What would a life of no emotional pain be like? Would it be bliss or numbness? Without pain we would not feel the joy of our first kiss or the nostalgia of our childhoods. To suffer is to live life to the fullest.
Forget my beloved childhood. Forget those years fighting pirates, those twilights racing through the streets.
Forget that first sip of alcohol, that sting that tore across the tissues of your tongue. Forget that first kiss, those soft, beautiful lips pressed gently against your own. Forget that feeling of being loved, of being held, of being wanted, of being heard.
Forget that feeling of joy, of gratitude, of tears running down my cheek.
Forget the warm hug of your fathers embrace twelve years after coming home.
Forget your mothers’ home-cooked pies, those rainy nights when she would lie by your side, her warmth glowing like an ever-lasting sun.
Forget that deep-seated anger curdling at the back of your tongue as you drag yourself through mind-numbing chores. Forget that intense agony, that hatred, that woefulness as you watch your peers climb the ladder rungs above you.
Forget your screaming, your shouting, your scarring and your pleading. Forget your howls and your whelps, your swallowed body shivering against the bedroom door as you tore apart your innards.
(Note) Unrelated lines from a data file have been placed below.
(** C6: [IsValidator] answers the same for two pubkeys that differ only
    in the case of their letters, and it is a total function to [bool];
    and after a [FetchValidators] whose source answered with the single
    entry of pubkey [0xAB], [IsValidator "0xab"] is true, [NumValidators]
    is 1 and [IsValidator "0xCD"] is false. *)
Theorem lookup_ignores_case b p q status bodyBytes :
  caseVariant p q ->
  responds (validatorsURL (beaconEndpoint b)) "GET" status bodyBytes ->
  status < 300 ->
  scan bodyBytes =
    Some
      (JObject
         [("data"%string,
           JArray
             [JObject
                [("validator"%string,
                  JObject [("pubkey"%string, JString "0xAB")])]])]) ->
  IsValidator b p = IsValidator b q /\
  snd (FetchValidators b) = None /\
  IsValidator (fst (FetchValidators b)) "0xab" = true /\
  NumValidators (fst (FetchValidators b)) = 1 /\
  IsValidator (fst (FetchValidators b)) "0xCD" = false.
Proof.
  intros Hpq Hresp Hst Hscan. split.
  { unfold Server.IsValidator.
    now rewrite (ToLower_caseVariant caseRanges_ToLower p q Hpq). }
  assert (fetchAllValidators (beaconEndpoint b) =
          ({| Data := [{| Validator := {| Pubkey := "0xAB" |} |}] |}, None))
    as Hfetch.
  { unfold Server.fetchAllValidators. fold (validatorsURL (beaconEndpoint b)).
    rewrite (fetchBeacon_success _ _ _ _ _ Hresp Hst).
    unfold Unmarshal. rewrite Hscan. reflexivity. }
  rewrite (FetchValidators_ok b _ Hfetch). cbn [fst snd Data].
  repeat split.
Qed.

(** C9: on a service just made by [NewBeaconClientValidatorService], no
    pubkey is a validator and the number of validators is 0. *)
Theorem fresh_registry_is_empty beaconEndpoint p :
  IsValidator (NewBeaconClientValidatorService beaconEndpoint) p = false /\
  NumValidators (NewBeaconClientValidatorService beaconEndpoint) = 0.
Proof.
  split.
  - apply IsValidator_false. apply lookup_empty.
  - reflexivity.
Qed.

(** C8: when the source answers with a status of 300 or more and a body
    that parses as an object decoding into the error content without a
    type error, its [message] member being the string [m],
    [fetchBeacon] returns an error whose text is [m] and leaves the
    destination alone; so does [FetchValidators] when the URL is the one
    it fetches. *)
Theorem non_success_error_is_message {A : Type} `{Target A}
    url method (dst : A) status bodyBytes members m :
  responds url method status bodyBytes ->
  300 <= status ->
  scan bodyBytes = Some (JObject members) ->
  snd (value (JObject members) (zero : errorContent) None) = None ->
  member ["code"; "message"]%string 1 members = Some (JString m) ->
  (exists err,
      fetchBeacon url method dst = (dst, Some err) /\
      err = errors_New m /\ Error err = m) /\
  (forall b,
      url = validatorsURL (beaconEndpoint b) -> method = "GET"%string ->
      exists err, FetchValidators b = (b, Some err) /\ Error err = m).
Proof.
  intros Hresp Hst Hscan Hshape Hmsg.
  assert (forall (B : Type) (HB : Target B) (d : B),
             fetchBeacon url method d = (d, Some (errors_New m))) as Hfetch.
  { intros B HB d. rewrite (fetchBeacon_non_success _ _ _ _ _ Hresp Hst).
    unfold Unmarshal. rewrite Hscan.
    destruct (value (JObject members) (zero : errorContent) None)
      as [ec sv] eqn:Hval.
    simpl in Hshape. subst sv. cbn [fst snd option_map].
    do 3 f_equal.
    assert (ec = fst (value (JObject members) (zero : errorContent) None))
      as -> by now rewrite Hval.
    apply (object_message members m _ _ Hmsg). }
  split.
  - exists (errors_New m). rewrite Hfetch. repeat split.
  - intros b -> ->. exists (errors_New m). split; [|reflexivity].
    apply (FetchValidators_error b zero). unfold Server.fetchAllValidators.
    fold (validatorsURL (beaconEndpoint b)). apply Hfetch.
Qed.

(** A success status and a body that parses as an object without a
    member for the [Data] field: [FetchValidators] returns no error and
    installs the empty mapping. *)
Lemma object_without_Data_installs_empty_registry b status bodyBytes
    members :
  responds (validatorsURL (beaconEndpoint b)) "GET" status bodyBytes ->
  status < 300 ->
  scan bodyBytes = Some (JObject members) ->
  member ["Data"%string] 0 members = None ->
  FetchValidators b =
    ({| beaconEndpoint := beaconEndpoint b; validatorSet := ∅ |}, None) /\
  (forall p, IsValidator (fst (FetchValidators b)) p = false) /\
  NumValidators (fst (FetchValidators b)) = 0.
Proof.
  intros Hresp Hst Hscan Hlack.
  assert (fetchAllValidators (beaconEndpoint b) = ({| Data := [] |}, None))
    as Hfetch.
  { unfold Server.fetchAllValidators. fold (validatorsURL (beaconEndpoint b)).
    rewrite (fetchBeacon_success _ _ _ _ _ Hresp Hst).
    unfold Unmarshal. rewrite Hscan. cbn [value allValidatorsResponse_target].
    unfold struct_value. rewrite (object_lacks_Data members _ _ Hlack).
    reflexivity. }
  rewrite (FetchValidators_ok b _ Hfetch). cbn [fst Data fold_left].
  repeat split.
Qed.

(** C10: when the source answers with a success status and a body that
    is valid JSON and lacks the [data] field (the value [null], or an
    object none of whose keys is the word [data] in any case of its
    letters, as the object without members is), [FetchValidators]
    returns no error and installs the empty mapping: no pubkey is a
    validator any more and the number of validators is 0. *)
Theorem missing_data_installs_empty_registry b status bodyBytes j :
  responds (validatorsURL (beaconEndpoint b)) "GET" status bodyBytes ->
  status < 300 ->
  scan bodyBytes = Some j ->
  Shape.lacksData j = true ->
  FetchValidators b =
    ({| beaconEndpoint := beaconEndpoint b; validatorSet := ∅ |}, None) /\
  (forall p, IsValidator (fst (FetchValidators b)) p = false) /\
  NumValidators (fst (FetchValidators b)) = 0.
Proof.
  intros Hresp Hst Hscan Hlack.
  destruct j as [| | | | |members]; try discriminate Hlack.
  - assert (fetchAllValidators (beaconEndpoint b)
            = ({| Data := [] |}, None)) as Hfetch.
    { unfold Server.fetchAllValidators.
      fold (validatorsURL (beaconEndpoint b)).
      rewrite (fetchBeacon_success _ _ _ _ _ Hresp Hst).
      unfold Unmarshal. rewrite Hscan. reflexivity. }
    rewrite (FetchValidators_ok b _ Hfetch). cbn [fst Data fold_left].
    repeat split.
  - apply (object_without_Data_installs_empty_registry b status bodyBytes
             members Hresp Hst Hscan).
    apply member_Data_None. cbn [Shape.lacksData] in Hlack.
    now apply negb_true_iff in Hlack.
Qed.

End World.

(** *** The properties at the sample world *)

Import Scenario.

Lemma failed_refresh_keeps_registry_witness :
  exists err,
    Server.FetchValidators table scan fault_text accepts refuses service
      = (service, Some err) /\
    (forall p,
        Server.IsValidator table
          (fst (Server.FetchValidators table scan fault_text accepts refuses
                  service)) p
        = Server.IsValidator table service p) /\
    NumValidators
      (fst (Server.FetchValidators table scan fault_text accepts refuses
              service))
      = NumValidators service.
Proof.
  apply (failed_refresh_keeps_registry table scan fault_text accepts refuses
           service).
  apply (client_refused scan accepts refuses _ _
           (transportError "connection refused")); reflexivity.
Defined.

Lemma successful_refresh_replaces_registry_witness :
  exists b1,
    Server.FetchValidators table scan fault_text accepts
      (answers 200 singleBody) service = (b1, None) /\
    Server.IsValidator table b1 "0xAB" = true /\
    Server.IsValidator table b1 "0xCD" = false.
Proof.
  destruct (successful_refresh_replaces_registry table scan fault_text accepts
              (answers 200 singleBody) service
              {| Data := [entry "0xAB"] |} eq_refl)
    as (b1 & Hfetch & _ & _ & Hiff & Hgone).
  exists b1. split; [exact Hfetch|]. split.
  - apply Hiff. simpl. left. reflexivity.
  - apply Hgone; [reflexivity|]. simpl. intros [H|[]]. discriminate H.
Defined.

Lemma lookup_ignores_case_witness :
  Server.IsValidator table service "0xCD"
    = Server.IsValidator table service "0xcd" /\
  Server.NumValidators
    (fst (Server.FetchValidators table scan fault_text accepts
            (answers 200 singleBody) service)) = 1.
Proof.
  destruct (lookup_ignores_case table scan fault_text accepts
              (answers 200 singleBody) service "0xCD" "0xcd" 200 singleBody)
    as (Hcase & _ & _ & Hcount & _).
  - repeat constructor.
  - split; reflexivity.
  - lia.
  - reflexivity.
  - split; [exact Hcase|exact Hcount].
Defined.

Lemma non_success_error_is_message_witness :
  exists err,
    Server.fetchBeacon scan fault_text accepts (answers 404 errorBody)
      "http://beacon/eth/v1/node/health" "GET"
      (zero : allValidatorsResponse)
    = (zero, Some err) /\
    Server.Error fault_text err = "state not found"%string.
Proof.
  destruct (non_success_error_is_message table scan fault_text accepts
              (answers 404 errorBody) "http://beacon/eth/v1/node/health" "GET"
              (zero : allValidatorsResponse) 404 errorBody errorMembers
              "state not found")
    as [(err & Hfetch & _ & Htext) _].
  - split; reflexivity.
  - lia.
  - reflexivity.
  - reflexivity.
  - reflexivity.
  - exists err. split; [exact Hfetch|exact Htext].
Defined.

Lemma missing_data_installs_empty_registry_witness :
  Server.FetchValidators table scan fault_text accepts (answers 200 "{}")
    service
  = ({| beaconEndpoint := "http://beacon"; validatorSet := ∅ |}, None) /\
  Server.IsValidator table
    (fst (Server.FetchValidators table scan fault_text accepts
            (answers 200 "{}") service)) "0xcd" = false.
Proof.
  destruct (missing_data_installs_empty_registry table scan fault_text accepts
              (answers 200 "{}") service 200 "{}" (JObject []))
    as (Hfetch & Hnone & _).
  - split; reflexivity.
  - lia.
  - reflexivity.
  - reflexivity.
  - split; [exact Hfetch|apply Hnone].
Defined.

(** A key in capitals names the field all the same: the response keyed
    [DATA] is read, and its three entries make two validators. *)
Example data_key_in_capitals_is_read :
  Shape.lacksData Samples.beaconJSON = false /\
  snd (Server.FetchValidators table (Samples.scanAs Samples.beaconJSON)
         fault_text accepts (answers 200 "body") service) = None /\
  NumValidators
    (fst (Server.FetchValidators table (Samples.scanAs Samples.beaconJSON)
            fault_text accepts (answers 200 "body") service)) = 2.
Proof. repeat split; vm_compute; reflexivity. Qed.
Forget the concern hidden behind that voice, that compassion, that understanding.
Forget all of that. Give me my cigarette and my beer. My television and my laptop. I do not want to suffer. I do not want to feel. I do not want to breathe. I do not want to live.
- Leibnitz, G.W. Essais de Theodicee sur la bonte de Dieu la liberte de l’homme et l’origine du mal. Paris: Garnier-Flammarion. 969. no. 342
- Illich, I. 1976. Limits to Medicine: Medical Nemesis – The Expropriation of Health. Marion Boyar.
- The Institute of Art and Ideas. Psychiatry and the Meaning of Pain [Online]. Available at: https://iai.tv/video/psychiatry-and-the-meaning-of-pain [Accessed 1st January 2019]
- Uskul, Ayse K. 2010. Socio-cultural aspects of health and illness. In: French, David and Kaptein, Ad A. and Vedhara, Kavita and Weinman, John, eds. Health psychology (2nd edition). Wiley-Blackwell, pp. 347-359. ISBN 978-1-4051-9460-0.